As most all Americans know, our sacred First Amendment freedoms do know some clearly defined boundaries. As in threatening the life of a sitting president or yelling fire in a crowded theater illustrate, one person’s freedom of speech and assembly ends where risks to another person’s physical safety begins.

And so it goes with the recent cyberattack on Sony Corp. computers, purportedly committed by Asian terrorists in retaliation for the movie giant’s planned release Thursday of its satiric comedy, “The Interview,” in which North Korean leader Kim Jong Un is assassinated by implosion.

Sony’s action to pull the Seth Rogen film from its much hyped Christmas Day release is troubling and sets a dangerous precedent. But it is nonetheless understandable.

Like yelling fire in a crowded theater, showing the film potentially could elicit a fiery response from hackers and hacker sympathizers outraged over the theme — albeit satiric — of killing the much maligned and enigmatic president of North Korea. Coming as it does in the aftermath of the Auroro, Colo., theater shootings of 2012 in which 12 people were killed and 70 were injured, theaters cannot be blamed for exercising caution in the wake of physical threats against patrons of the movie. The U.S. government, after all, shut down the entire civilian air space for days after the Sept. 11, 2001, attacks on this country.

And just as this nation responded aggressively and speedily to the airliner attacks 13 years ago, this act of cyberterrorism demands an equally firm and rapid response to punish the perpetrators and to prevent similar and potentially more dangerous cyberattacks by America’s enemies in the future.

Thus far, the administration of President Barack Obama has responded prudently. Obama has promised to respond “proportionately” to the attack that law enforcement blames squarely on North Korea. “We’re not going to be intimidated by some cyberhackers,” the chief executive said over the weekend in an interview with CNN.

Careful review

In the short term, we urge careful review of all potential options, including placement of North Korea back on this country’s list of state sponsors of terrorism, heightened economic sanctions, and formation of an international panel to investigate the attack and demand condemnation of it by the United Nations Security Council.

In the long term, fallout from the hacking over the comedic film must elicit a dramatic response. The U.S. government, the international community and private companies must spare no energies toward thwarting future threats to our security and to our First Amendment freedoms. This month, computer criminals hacked a major motion picture company to produce mayhem. Imagine the far greater dangers and impact of a similar or larger attack on the nation’s utility grids, telecommunication networks, financial institutions or highly classified government intelligence.
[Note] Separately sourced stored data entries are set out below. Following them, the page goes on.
(* ===== verification/NetLink.v ===== *)
(** * The station link

    The part of [src/main/argus_net_mgr.c] that decides without touching the driver: the
    classification of disconnects, the gate for station events, the retry countdown, and
    the interface a socket belongs to with its conflict latch. *)

From S2P Require Import Prelude Storage Authority.

Inductive argus_network_mode_t :=
| ARGUS_NET_MODE_BOOTSTRAP
| ARGUS_NET_MODE_UNCOMMISSIONED_AP
| ARGUS_NET_MODE_COMMISSIONED_STA
| ARGUS_NET_MODE_AP_DISCOVERABLE
| ARGUS_NET_MODE_SERVICE_TRANSITION
| ARGUS_NET_MODE_SERVICE_AP_ONLY
| ARGUS_NET_MODE_SECURITY_RECOVERY_TRANSITION
| ARGUS_NET_MODE_SECURITY_RECOVERY_AP_ONLY
| ARGUS_NET_MODE_NETWORK_FAULT.

Inductive argus_sta_state_t :=
| ARGUS_STA_DISABLED
| ARGUS_STA_IDLE
| ARGUS_STA_CONNECTING
| ARGUS_STA_ASSOCIATED_WAITING_IP
| ARGUS_STA_CONNECTED
| ARGUS_STA_RETRY_WAIT
| ARGUS_STA_ACTION_REQUIRED.

Inductive argus_wifi_apply_state_t :=
| ARGUS_WIFI_APPLY_IDLE
| ARGUS_WIFI_APPLY_PREPARING
| ARGUS_WIFI_APPLY_WAITING_DISCONNECT
| ARGUS_WIFI_APPLY_APPLYING_CONFIG
| ARGUS_WIFI_APPLY_CONNECTING
| ARGUS_WIFI_APPLY_COMPLETE
| ARGUS_WIFI_APPLY_FAILED
| ARGUS_WIFI_APPLY_CANCELLED.

Inductive argus_wifi_transaction_kind_t :=
| ARGUS_WIFI_TXN_NONE
| ARGUS_WIFI_TXN_APPLY_CONFIG
| ARGUS_WIFI_TXN_MANUAL_RECONNECT.

Inductive argus_disconnect_category_t :=
| ARGUS_DISCONNECT_CAT_NONE
| ARGUS_DISCONNECT_CAT_AUTHENTICATION
| ARGUS_DISCONNECT_CAT_AP_UNAVAILABLE
| ARGUS_DISCONNECT_CAT_IP_TIMEOUT
| ARGUS_DISCONNECT_CAT_UNKNOWN.

Inductive argus_sta_lifecycle_event_t :=
| ARGUS_STA_EVENT_ASSOCIATED
| ARGUS_STA_EVENT_IP_ACQUIRED
| ARGUS_STA_EVENT_DISCONNECTED
| ARGUS_STA_EVENT_IP_TIMEOUT
| ARGUS_STA_EVENT_STOPPED.

Inductive argus_sta_event_action_t :=
| ARGUS_STA_EVENT_IGNORE
| ARGUS_STA_EVENT_PROCESS
| ARGUS_STA_EVENT_CONFIRM_DISABLED.

(** The disconnect reasons of the Wi-Fi driver the code names; reason 0 is the manager's
    own mark of an IP timeout. *)
Inductive wifi_reason_t :=
| REASON_NONE
| WIFI_REASON_AUTH_EXPIRE
| WIFI_REASON_AUTH_LEAVE
| WIFI_REASON_NOT_AUTHED
| WIFI_REASON_ASSOC_NOT_AUTHED
| WIFI_REASON_MIC_FAILURE
| WIFI_REASON_4WAY_HANDSHAKE_TIMEOUT
| WIFI_REASON_GROUP_KEY_UPDATE_TIMEOUT
| WIFI_REASON_IE_IN_4WAY_DIFFERS
| WIFI_REASON_GROUP_CIPHER_INVALID
| WIFI_REASON_PAIRWISE_CIPHER_INVALID
| WIFI_REASON_AKMP_INVALID
| WIFI_REASON_UNSUPP_RSN_IE_VERSION
| WIFI_REASON_INVALID_RSN_IE_CAP
| WIFI_REASON_802_1X_AUTH_FAILED
| WIFI_REASON_CIPHER_SUITE_REJECTED
| WIFI_REASON_INVALID_PMKID
| WIFI_REASON_AUTH_FAIL
| WIFI_REASON_HANDSHAKE_TIMEOUT
| WIFI_REASON_NO_AP_FOUND_W_COMPATIBLE_SECURITY
| WIFI_REASON_NO_AP_FOUND_IN_AUTHMODE_THRESHOLD
| WIFI_REASON_ASSOC_EXPIRE
| WIFI_REASON_ASSOC_TOOMANY
| WIFI_REASON_NOT_ASSOCED
| WIFI_REASON_ASSOC_LEAVE
| WIFI_REASON_BSS_TRANSITION_DISASSOC
| WIFI_REASON_BEACON_TIMEOUT
| WIFI_REASON_NO_AP_FOUND
| WIFI_REASON_ASSOC_FAIL
| WIFI_REASON_CONNECTION_FAIL
| WIFI_REASON_NO_AP_FOUND_IN_RSSI_THRESHOLD
| REASON_OTHER (code : Z).

#[export] Instance net_mode_eq_dec : EqDecision argus_network_mode_t.
Proof. solve_decision. Defined.
#[export] Instance sta_state_eq_dec : EqDecision argus_sta_state_t.
Proof. solve_decision. Defined.
#[export] Instance apply_state_eq_dec : EqDecision argus_wifi_apply_state_t.
Proof. solve_decision. Defined.
#[export] Instance txn_kind_eq_dec : EqDecision argus_wifi_transaction_kind_t.
Proof. solve_decision. Defined.
#[export] Instance category_eq_dec : EqDecision argus_disconnect_category_t.
Proof. solve_decision. Defined.
#[export] Instance sta_event_eq_dec : EqDecision argus_sta_lifecycle_event_t.
Proof. solve_decision. Defined.
#[export] Instance sta_action_eq_dec : EqDecision argus_sta_event_action_t.
Proof. solve_decision. Defined.
#[export] Instance reason_eq_dec : EqDecision wifi_reason_t.
Proof. solve_decision. Defined.

(** ** Disconnects *)

(** The name the code reports and the category. *)
Definition argus_net_classify_disconnect (reason : wifi_reason_t) : bytes * argus_disconnect_category_t :=
  let auth name := (str name, ARGUS_DISCONNECT_CAT_AUTHENTICATION) in
  let unavailable name := (str name, ARGUS_DISCONNECT_CAT_AP_UNAVAILABLE) in
  match reason with
  | WIFI_REASON_AUTH_EXPIRE => auth "AUTH_EXPIRE"
  | WIFI_REASON_AUTH_LEAVE => auth "AUTH_LEAVE"
  | WIFI_REASON_NOT_AUTHED => auth "NOT_AUTHED"
  | WIFI_REASON_ASSOC_NOT_AUTHED => auth "ASSOC_NOT_AUTHED"
  | WIFI_REASON_MIC_FAILURE => auth "MIC_FAILURE"
  | WIFI_REASON_4WAY_HANDSHAKE_TIMEOUT => auth "4WAY_HANDSHAKE_TIMEOUT"
  | WIFI_REASON_GROUP_KEY_UPDATE_TIMEOUT => auth "GROUP_KEY_UPDATE_TIMEOUT"
  | WIFI_REASON_IE_IN_4WAY_DIFFERS => auth "IE_IN_4WAY_DIFFERS"
  | WIFI_REASON_GROUP_CIPHER_INVALID => auth "GROUP_CIPHER_INVALID"
  | WIFI_REASON_PAIRWISE_CIPHER_INVALID => auth "PAIRWISE_CIPHER_INVALID"
  | WIFI_REASON_AKMP_INVALID => auth "AKMP_INVALID"
  | WIFI_REASON_UNSUPP_RSN_IE_VERSION => auth "UNSUPP_RSN_IE_VERSION"
  | WIFI_REASON_INVALID_RSN_IE_CAP => auth "INVALID_RSN_IE_CAP"
  | WIFI_REASON_802_1X_AUTH_FAILED => auth "802_1X_AUTH_FAILED"
  | WIFI_REASON_CIPHER_SUITE_REJECTED => auth "CIPHER_SUITE_REJECTED"
  | WIFI_REASON_INVALID_PMKID => auth "INVALID_PMKID"
  | WIFI_REASON_AUTH_FAIL => auth "AUTH_FAIL"
  | WIFI_REASON_HANDSHAKE_TIMEOUT => auth "HANDSHAKE_TIMEOUT"
  | WIFI_REASON_NO_AP_FOUND_W_COMPATIBLE_SECURITY => auth "NO_AP_FOUND_W_COMPATIBLE_SECURITY"
  | WIFI_REASON_NO_AP_FOUND_IN_AUTHMODE_THRESHOLD => auth "NO_AP_FOUND_IN_AUTHMODE_THRESHOLD"
  | WIFI_REASON_ASSOC_EXPIRE => unavailable "ASSOC_EXPIRE"
  | WIFI_REASON_ASSOC_TOOMANY => unavailable "ASSOC_TOOMANY"
  | WIFI_REASON_NOT_ASSOCED => unavailable "NOT_ASSOCED"
  | WIFI_REASON_ASSOC_LEAVE => unavailable "ASSOC_LEAVE"
  | WIFI_REASON_BSS_TRANSITION_DISASSOC => unavailable "BSS_TRANSITION_DISASSOC"
  | WIFI_REASON_BEACON_TIMEOUT => unavailable "BEACON_TIMEOUT"
  | WIFI_REASON_NO_AP_FOUND => unavailable "NO_AP_FOUND"
  | WIFI_REASON_ASSOC_FAIL => unavailable "ASSOC_FAIL"
  | WIFI_REASON_CONNECTION_FAIL => unavailable "CONNECTION_FAIL"
  | WIFI_REASON_NO_AP_FOUND_IN_RSSI_THRESHOLD => unavailable "NO_AP_FOUND_IN_RSSI_THRESHOLD"
  | REASON_NONE | REASON_OTHER _ => (str "UNKNOWN", ARGUS_DISCONNECT_CAT_UNKNOWN)
  end.

Definition argus_net_evaluate_retry (cat : argus_disconnect_category_t) (auth_failures : Z) : argus_sta_state_t :=
  if bool_decide (cat = ARGUS_DISCONNECT_CAT_AUTHENTICATION) && (3 <=? auth_failures)
  then ARGUS_STA_ACTION_REQUIRED
  else ARGUS_STA_RETRY_WAIT.

(** The modes in which the station interface is used. *)
Definition sta_operational (mode : argus_network_mode_t) : bool :=
  match mode with
  | ARGUS_NET_MODE_UNCOMMISSIONED_AP | ARGUS_NET_MODE_COMMISSIONED_STA
  | ARGUS_NET_MODE_AP_DISCOVERABLE | ARGUS_NET_MODE_NETWORK_FAULT => true
  | _ => false
  end.

Definition argus_net_can_manual_reconnect (net_mode : argus_network_mode_t) (sta_state : argus_sta_state_t)
    (has_valid_commissioned_config : bool) : bool :=
  if negb has_valid_commissioned_config
     || (negb (bool_decide (net_mode = ARGUS_NET_MODE_COMMISSIONED_STA))
         && negb (bool_decide (net_mode = ARGUS_NET_MODE_AP_DISCOVERABLE))
         && negb (bool_decide (net_mode = ARGUS_NET_MODE_NETWORK_FAULT)))
  then false
  else match sta_state with
       | ARGUS_STA_ACTION_REQUIRED | ARGUS_STA_RETRY_WAIT | ARGUS_STA_IDLE => true
       | _ => false
       end.

Definition argus_net_event_post_status (queued : bool) : esp_err_t := if queued then ESP_OK else ESP_ERR_NO_MEM.

Definition argus_net_timer_generation_is_current (event_generation active_generation : Z) : bool :=
  event_generation =? active_generation.

Definition argus_net_timer_command_status (command_queued : bool) : esp_err_t :=
  if command_queued then ESP_OK else ESP_FAIL.

(** ** Station events *)

Definition argus_net_decide_sta_event (mode : argus_network_mode_t) (event : argus_sta_lifecycle_event_t)
    (event_generation active_transaction_generation : Z)
    (sta_started sta_connected sta_ip_acquired : bool) : argus_sta_event_action_t :=
  match mode with
  | ARGUS_NET_MODE_SERVICE_AP_ONLY | ARGUS_NET_MODE_SECURITY_RECOVERY_AP_ONLY =>
      match event with
      | ARGUS_STA_EVENT_DISCONNECTED | ARGUS_STA_EVENT_STOPPED => ARGUS_STA_EVENT_CONFIRM_DISABLED
      | _ => ARGUS_STA_EVENT_IGNORE
      end
  | ARGUS_NET_MODE_SERVICE_TRANSITION | ARGUS_NET_MODE_SECURITY_RECOVERY_TRANSITION
  | ARGUS_NET_MODE_BOOTSTRAP => ARGUS_STA_EVENT_IGNORE
  | _ =>
      if negb (sta_operational mode) then ARGUS_STA_EVENT_IGNORE
      else if negb (event_generation =? active_transaction_generation)
              && (negb (event_generation =? 0) || negb (active_transaction_generation =? 0))
      then ARGUS_STA_EVENT_IGNORE
      else
        let process :=
          match event with
          | ARGUS_STA_EVENT_ASSOCIATED => sta_started && sta_connected
          | ARGUS_STA_EVENT_IP_ACQUIRED => sta_started && sta_connected && sta_ip_acquired
          | ARGUS_STA_EVENT_DISCONNECTED => sta_started && negb sta_connected && negb sta_ip_acquired
          | ARGUS_STA_EVENT_IP_TIMEOUT => sta_started && negb sta_ip_acquired
          | ARGUS_STA_EVENT_STOPPED => negb sta_started && negb sta_connected && negb sta_ip_acquired
          end in
        if process then ARGUS_STA_EVENT_PROCESS else ARGUS_STA_EVENT_IGNORE
  end.

Definition service_mode (mode : argus_network_mode_t) : bool :=
  match mode with
  | ARGUS_NET_MODE_SERVICE_TRANSITION | ARGUS_NET_MODE_SERVICE_AP_ONLY
  | ARGUS_NET_MODE_SECURITY_RECOVERY_TRANSITION | ARGUS_NET_MODE_SECURITY_RECOVERY_AP_ONLY => true
  | _ => false
  end.

(** The station flags: started, connected, IP acquired. *)
Record sta_flags := StaFlags { f_started : bool; f_connected : bool; f_ip_acquired : bool }.

Definition no_flags : sta_flags := StaFlags false false false.

Definition argus_net_apply_sta_event_action (mode : argus_network_mode_t) (event : argus_sta_lifecycle_event_t)
    (action : argus_sta_event_action_t) (sta_state : argus_sta_state_t) (flags : sta_flags)
    : argus_sta_state_t * sta_flags :=
  let process := bool_decide (action = ARGUS_STA_EVENT_PROCESS) in
  let flags :=
    if service_mode mode && negb process then no_flags
    else if process && bool_decide (event = ARGUS_STA_EVENT_STOPPED) then no_flags
    else if process && (bool_decide (event = ARGUS_STA_EVENT_DISCONNECTED)
                        || bool_decide (event = ARGUS_STA_EVENT_IP_TIMEOUT))
    then StaFlags (f_started flags) false false
    else flags in
  let sta_state :=
    if (bool_decide (mode = ARGUS_NET_MODE_SERVICE_AP_ONLY)
        || bool_decide (mode = ARGUS_NET_MODE_SECURITY_RECOVERY_AP_ONLY))
       && bool_decide (action = ARGUS_STA_EVENT_CONFIRM_DISABLED)
    then ARGUS_STA_DISABLED
    else sta_state in
  (sta_state, flags).

(** ** Failure evidence and the retry countdown *)

Record argus_wifi_failure_evidence_t := FailureEvidence {
  fe_reason : wifi_reason_t;
  fe_category : argus_disconnect_category_t;
  fe_consecutive_failures : Z;
  fe_authentication_streak : Z
}.

Definition argus_net_failure_evidence_record (evidence : argus_wifi_failure_evidence_t) (reason : wifi_reason_t)
    (category : argus_disconnect_category_t) : argus_wifi_failure_evidence_t :=
  FailureEvidence reason category (u32 (fe_consecutive_failures evidence + 1))
    (if bool_decide (category = ARGUS_DISCONNECT_CAT_AUTHENTICATION)
     then u32 (fe_authentication_streak evidence + 1) else 0).

Definition argus_net_failure_evidence_clear : argus_wifi_failure_evidence_t :=
  FailureEvidence REASON_NONE ARGUS_DISCONNECT_CAT_NONE 0 0.

Definition argus_net_retry_countdown_seconds (remaining_ms : Z) : Z :=
  if remaining_ms =? 0 then 0 else (remaining_ms - 1) / 1000 + 1.

Definition argus_net_retry_remaining_ms (current_tick expiry_tick : Z) (timer_active : bool)
    (timer_generation current_generation : Z) (sta_state : argus_sta_state_t) (tick_period_ms : Z) : Z :=
  if negb timer_active || negb (timer_generation =? current_generation)
     || negb (bool_decide (sta_state = ARGUS_STA_RETRY_WAIT)) || (tick_period_ms =? 0)
  then 0
  else
    let modular_delta := u32 (expiry_tick - current_tick) in
    if (modular_delta =? 0) || (UINT32_MAX / 2 <? modular_delta) then 0
    else
      let remaining_ms := u64 (modular_delta * tick_period_ms) in
      if UINT32_MAX <? remaining_ms then UINT32_MAX else u32 remaining_ms.

(** ** The interface of a socket *)

Inductive argus_net_iface_t :=
| ARGUS_NET_IFACE_UNKNOWN
| ARGUS_NET_IFACE_SOFTAP
| ARGUS_NET_IFACE_STA
| ARGUS_NET_IFACE_AMBIGUOUS.

(** The conflict latch with the times it is published with. *)
Record iface_conflict := IfaceConflict {
  ic_active : bool;
  ic_observations : Z;
  ic_first_us : Z;
  ic_last_us : Z;
  ic_last_log_us : Z
}.
#[export] Instance eta_iface_conflict : Eta iface_conflict := fun c =>
  IfaceConflict (ic_active c) (ic_observations c) (ic_first_us c) (ic_last_us c) (ic_last_log_us c).

Definition ARGUS_NET_IFACE_CONFLICT_LOG_INTERVAL_US : Z := 60000000.

Definition iface_conflict_assert (now_us : Z) (c : iface_conflict) : iface_conflict :=
  let c := if ic_active c then c
           else c <| ic_active := true |> <| ic_first_us := now_us |> <| ic_last_log_us := 0 |> in
  c <| ic_last_us := now_us |> <| ic_observations ::= fun n => u32 (n + 1) |>.

Definition argus_net_mgr_classify_interface (now_us : Z) (local_addr : Z) (ap_valid : bool) (ap_addr : Z)
    (sta_valid : bool) (sta_addr : Z) (c : iface_conflict) : argus_net_iface_t * iface_conflict :=
  let c :=
    if ap_valid && sta_valid && negb (ap_addr =? 0) && negb (sta_addr =? 0) && negb (ap_addr =? sta_addr)
    then c <| ic_active := false |> else c in
  if local_addr =? 0 then (ARGUS_NET_IFACE_UNKNOWN, c)
  else if ap_valid && sta_valid && (ap_addr =? sta_addr) && negb (ap_addr =? 0) then
    (ARGUS_NET_IFACE_AMBIGUOUS, iface_conflict_assert now_us c)
  else
    let matches_ap := ap_valid && negb (ap_addr =? 0) && (local_addr =? ap_addr) in
    let matches_sta := sta_valid && negb (sta_addr =? 0) && (local_addr =? sta_addr) in
    if matches_ap && matches_sta then (ARGUS_NET_IFACE_AMBIGUOUS, iface_conflict_assert now_us c)
    else if matches_ap then (ARGUS_NET_IFACE_SOFTAP, c)
    else if matches_sta then (ARGUS_NET_IFACE_STA, c)
    else (ARGUS_NET_IFACE_UNKNOWN, c).

Definition argus_net_mgr_interface_conflict_detected (c : iface_conflict) : bool := ic_active c.

Definition argus_net_mgr_clear_interface_conflict (c : iface_conflict) : iface_conflict :=
  c <| ic_active := false |>.

(** What [argus_net_mgr_get_interface_conflict] publishes: active, observations, first and last. *)
Definition argus_net_mgr_get_interface_conflict (c : iface_conflict) : bool * Z * Z * Z :=
  (ic_active c, ic_observations c, ic_first_us c, ic_last_us c).

(** The compare-and-exchange succeeds when no other task logs in between. *)
Definition argus_net_mgr_interface_conflict_log_due (now_us : Z) (c : iface_conflict) : bool * iface_conflict :=
  if negb (ic_active c) then (false, c)
  else if negb (ic_last_log_us c =? 0)
          && (u64 (now_us - ic_last_log_us c) <? ARGUS_NET_IFACE_CONFLICT_LOG_INTERVAL_US)
  then (false, c)
  else (true, c <| ic_last_log_us := now_us |>).

(** ** The need to disconnect the station *)

Inductive wifi_mode_t := WIFI_MODE_NULL | WIFI_MODE_STA | WIFI_MODE_AP | WIFI_MODE_APSTA | WIFI_MODE_OTHER.
#[export] Instance wifi_mode_eq_dec : EqDecision wifi_mode_t.
Proof. solve_decision. Defined.

(** The status and, where it is [ESP_OK], whether a disconnect is needed. *)
Definition argus_net_mgr_eval_sta_disconnect_req (wifi_mode : wifi_mode_t) (wifi_mode_err : esp_err_t)
    (sta_connected sta_ip_acquired : bool) : esp_err_t * bool :=
  if is_ok wifi_mode_err && bool_decide (wifi_mode = WIFI_MODE_AP) then
    if sta_connected || sta_ip_acquired then (ESP_ERR_INVALID_STATE, true) else (ESP_OK, false)
  else if negb sta_connected && negb sta_ip_acquired then (ESP_OK, false)
  else (ESP_OK, true).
To be sure, the increasingly Internet-dependent culture in which we live has opened a vast new battlefield for terrorists to wage war.

That’s why the federal government, private companies and individuals all must play a role in lessening the potential for harmful intrusions into their small pieces of cyberspace. For companies, that could mean ensuring maximum safeguards are in place to prevent access to hackers. For individuals, it could mean routinely changing passwords to accounts and purging suspicious files, as employees of Sony rival Warner Brothers were ordered to do last week.

Although the exact protocols for protecting U.S. citizens from the potentially cataclysmic effects of state-sponsored cyberterrorism remain works in progress, doing nothing is clearly not an option.